Monday, August 03, 2009

Spinning Newspapers In The Movies

So you’re watching some old drama from the 30’s or 40’s, and the director wants to use a newspaper headline to reinforce or introduce some bit of the action. Usually they don’t just show the paper in a sidewalk rack; generally it’s not in someone’s hands with an over-the-shoulder shot.

No, it spins. Round and round it goes, spinning wildly and moving toward us, until it finally stops and we read: MURDER MOST FOUL! Or, MAYOR SHOT DEAD WITH MISTRESS. Or some such transitional bit of plot movement. I’m surprised Jay Leno never used it on his “Headlines” segment (or did he? I’ll have to check).

The mysterious warning over the phone is something I’ve never understood. It rings, the guy answers, looks shocked, indicates the caller has hung up on him. Then he looks at the handset, as if that is going to make any difference in his life, says, “Hello! Hello!” and clicks the button several times while saying, “Operator … Operator!”

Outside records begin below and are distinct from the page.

(** * pypov: the polar resampling engine of [pypov.py]

    A shallow embedding of the class [ImageToLed] (the sampler that turns a
    polar query into an averaged colour) and the properties of its
    specification.

    Numbers.  Python [int]s are [Z].  Python [float]s are idealised as the
    real numbers [R] of the Standard Library: [math.pi], [math.cos] and
    [math.sin] are [PI], [cos] and [sin]; rounding, overflow and NaN are
    outside this model.  [int(x)] on a float is truncation toward zero.

    Exceptions.  A Python call either returns or raises; a method body is
    written in the [result] monad below. *)

From Stdlib Require Import ZArith List Bool Reals Lia Lra Permutation.
Import ListNotations.

(** ** Exceptions *)

Inductive exn : Type :=
| AttributeError
| IndexError
| TypeError
| ValueError
| ZeroDivisionError.

Inductive result (A : Type) : Type :=
| Ok (a : A)
| Raise (e : exn).

Arguments Ok {A} a.
Arguments Raise {A} e.

Definition bind {A B : Type} (c : result A) (k : A -> result B) : result B :=
  match c with
  | Ok a => k a
  | Raise e => Raise e
  end.

Notation "x <- c ;; k" := (bind c (fun x => k))
  (at level 61, c at next level, right associativity).

(** [for x in l: ys.append(f(x))], stopping at the first exception. *)
Fixpoint mapM {A B : Type} (f : A -> result B) (l : list A) : result (list B) :=
  match l with
  | [] => Ok []
  | x :: xs => y <- f x ;; ys <- mapM f xs ;; Ok (y :: ys)
  end.

(** [for x in l: s = f(s, x)], stopping at the first exception. *)
Fixpoint foldM {S A : Type} (f : S -> A -> result S) (l : list A) (s : S)
  : result S :=
  match l with
  | [] => Ok s
  | x :: xs => s' <- f s x ;; foldM f xs s'
  end.

(** [range(n)]: empty when [n <= 0]. *)
Definition range (n : Z) : list Z := map Z.of_nat (seq 0 (Z.to_nat n)).

(** ** Floats as reals *)

Definition Rltb (x y : R) : bool := if Rlt_dec x y then true else false.

(** [int(x)]: truncation toward zero. *)
Definition py_int (x : R) : Z :=
  if Rle_dec 0 x then Int_part x else (- Int_part (- x))%Z.

(** [n / d] with [d] an [int]. *)
Definition truediv (n : R) (d : Z) : result R :=
  if (d =? 0)%Z then Raise ZeroDivisionError else Ok (n / IZR d)%R.

(** ** pygame objects *)

(** A four-channel colour value is either the plain tuple built on line 90
    or the [pygame.Color] that [Surface.get_at] returns.  Both are indexed
    the same way; only the second accepts item assignment. *)
Inductive pixel : Type :=
| Tuple (r g b a : Z)
| Color (r g b a : Z).

Definition channels (p : pixel) : list Z :=
  match p with
  | Tuple r g b a => [r; g; b; a]
  | Color r g b a => [r; g; b; a]
  end.

(** [p[i]] for the literal indices 0..3 of the source. *)
Definition getitem (p : pixel) (i : nat) : Z := nth i (channels p) 0%Z.

(** [p[i] = v]: a tuple refuses it, a [pygame.Color] takes a value in
    0..255. *)
Definition setitem (p : pixel) (i : nat) (v : Z) : result pixel :=
  match p with
  | Tuple _ _ _ _ => Raise TypeError
  | Color r g b a =>
      if ((0 <=? v) && (v <=? 255))%Z then
        match i with
        | 0%nat => Ok (Color v g b a)
        | 1%nat => Ok (Color r v b a)
        | 2%nat => Ok (Color r g v a)
        | 3%nat => Ok (Color r g b v)
        | _ => Raise IndexError
        end
      else Raise ValueError
  end.

Record Rect : Type := {
  left : Z;
  top : Z;
  width : Z;
  height : Z
}.

(** [Rect.centerx] and [Rect.centery] are integers. *)
Definition centerx (b : Rect) : Z := (left b + width b / 2)%Z.
Definition centery (b : Rect) : Z := (top b + height b / 2)%Z.

Record Surface : Type := {
  get_width : Z;
  get_height : Z;
  pixel_at : Z -> Z -> Z * Z * Z * Z
}.

Definition get_rect (s : Surface) : Rect :=
  {| left := 0; top := 0; width := get_width s; height := get_height s |}.

(** [Surface.get_at((x, y))]: a fresh [Color], or [IndexError] outside the
    surface. *)
Definition get_at (s : Surface) (xy : Z * Z) : result pixel :=
  let '(x, y) := xy in
  if ((0 <=? x) && (x <? get_width s) && (0 <=? y) && (y <? get_height s))%Z
  then let '(r, g, b, a) := pixel_at s x y in Ok (Color r g b a)
  else Raise IndexError.

(** ** Module globals read by the sampler

    [img] and [backgroundFrameColor] are assigned at module level (lines 216
    and 219-223) and read by name inside [getLedColor]. *)
Record Globals : Type := {
  img : Surface;
  backgroundFrameColor : Z * Z * Z
}.

Definition WHITE : Z * Z * Z := (255, 255, 255)%Z.

(** [c[i]] on a three-tuple. *)
Definition tuple3_get (c : Z * Z * Z) (i : nat) : Z :=
  let '(r, g, b) := c in nth i [r; g; b] 0%Z.

(** ** [getAngleRads] (line 14) *)

Definition getAngleRads (angleDegs : R) : R := (angleDegs * PI / 180)%R.

(** ** class [ImageToLed] *)

(** The attributes of an instance.  [self_img] is [self.img], so named to
    keep it apart from the module global [img].  [imgBound] does not exist
    until [setImage] has run. *)
Record ImageToLed : Type := {
  angleAverageResolution : R;
  rAverageResolution : R;
  angleAveragePoints : Z;
  rAveragePoints : Z;
  numberOfAveragedPixels : Z;
  self_img : option Surface;
  imgBound : option Rect
}.

(** [ImageToLed.__init__] (lines 21-51). *)
Definition __init__ (angleAverageSpan : R) (angleAveragePoints0 : Z)
    (rAverageSpan : R) (rAveragePoints0 : Z) : ImageToLed :=
  let angleAveragePoints1 :=
    if (angleAveragePoints0 mod 2 =? 0)%Z
    then (angleAveragePoints0 + 1)%Z else angleAveragePoints0 in
  let angleAverageResolution0 :=
    if (1 <? angleAveragePoints1)%Z
    then (angleAverageSpan / IZR (angleAveragePoints1 - 1))%R else 0%R in
  let angleAverageResolution1 := getAngleRads angleAverageResolution0 in
  let rAveragePoints1 :=
    if (rAveragePoints0 mod 2 =? 0)%Z
    then (rAveragePoints0 + 1)%Z else rAveragePoints0 in
  let rAverageResolution1 :=
    if (1 <? rAveragePoints1)%Z
    then (rAverageSpan / IZR (rAveragePoints1 - 1))%R else 0%R in
  {| angleAverageResolution := angleAverageResolution1;
     rAverageResolution := rAverageResolution1;
     angleAveragePoints := angleAveragePoints1;
     rAveragePoints := rAveragePoints1;
     numberOfAveragedPixels := (angleAveragePoints1 * rAveragePoints1)%Z;
     self_img := None;
     imgBound := None |}.

(** [ImageToLed.setImage] (lines 53-55). *)
Definition setImage (self : ImageToLed) (image : Surface) : ImageToLed :=
  {| angleAverageResolution := angleAverageResolution self;
     rAverageResolution := rAverageResolution self;
     angleAveragePoints := angleAveragePoints self;
     rAveragePoints := rAveragePoints self;
     numberOfAveragedPixels := numberOfAveragedPixels self;
     self_img := Some image;
     imgBound := Some (get_rect image) |}.

(** Reading [self.imgBound]. *)
Definition get_imgBound (self : ImageToLed) : result Rect :=
  match imgBound self with
  | Some b => Ok b
  | None => Raise AttributeError
  end.

(** [ImageToLed.getLedColorArea] (lines 57-82): the outer loop runs over the
    angle index [t], the inner one over the radius index [r]. *)
Definition getLedColorArea (self : ImageToLed) (angle ledRPosition : R)
  : result (list (list (R * R))) :=
  mapM (fun t : Z =>
    let dangle := getAngleRads angle in
    let dangle :=
      (dangle + angleAverageResolution self
                * (IZR t - IZR (angleAveragePoints self - 1) / 2))%R in
    mapM (fun r : Z =>
      let dr := ledRPosition in
      let dr :=
        (dr + rAverageResolution self
              * (IZR r - IZR (rAveragePoints self - 1) / 2))%R in
      b <- get_imgBound self ;;
      let xPosition := IZR (centerx b) in
      let xPosition := (xPosition + dr * cos dangle)%R in
      let yPosition := IZR (centery b) in
      let yPosition := (yPosition + dr * sin dangle)%R in
      let yPosition := (IZR (height b) - yPosition)%R in
      Ok (xPosition, yPosition))
      (range (rAveragePoints self)))
    (range (angleAveragePoints self)).

(** The test of line 96; [and] evaluates its right operand only when the
    left one holds. *)
Definition in_bounds (self : ImageToLed) (xPosition yPosition : R)
  : result bool :=
  if Rltb (-1) xPosition then
    b <- get_imgBound self ;;
    if Rltb xPosition (IZR (width b)) then
      if Rltb (-1) yPosition then
        b <- get_imgBound self ;;
        Ok (Rltb yPosition (IZR (height b)))
      else Ok false
    else Ok false
  else Ok false.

I’ve long been used to the stagecoach wheels going backwards. It didn’t take me too long to realize it was some sort of illusion, although I still wonder all these years later. But why is it that five bad guys on horses can ride faster than one good guy on a horse? Does their speed increase with numbers?

And if you’re being chased, why stop on a hill and look back to see where they are? I’d just keep running like crazy and turn my head around.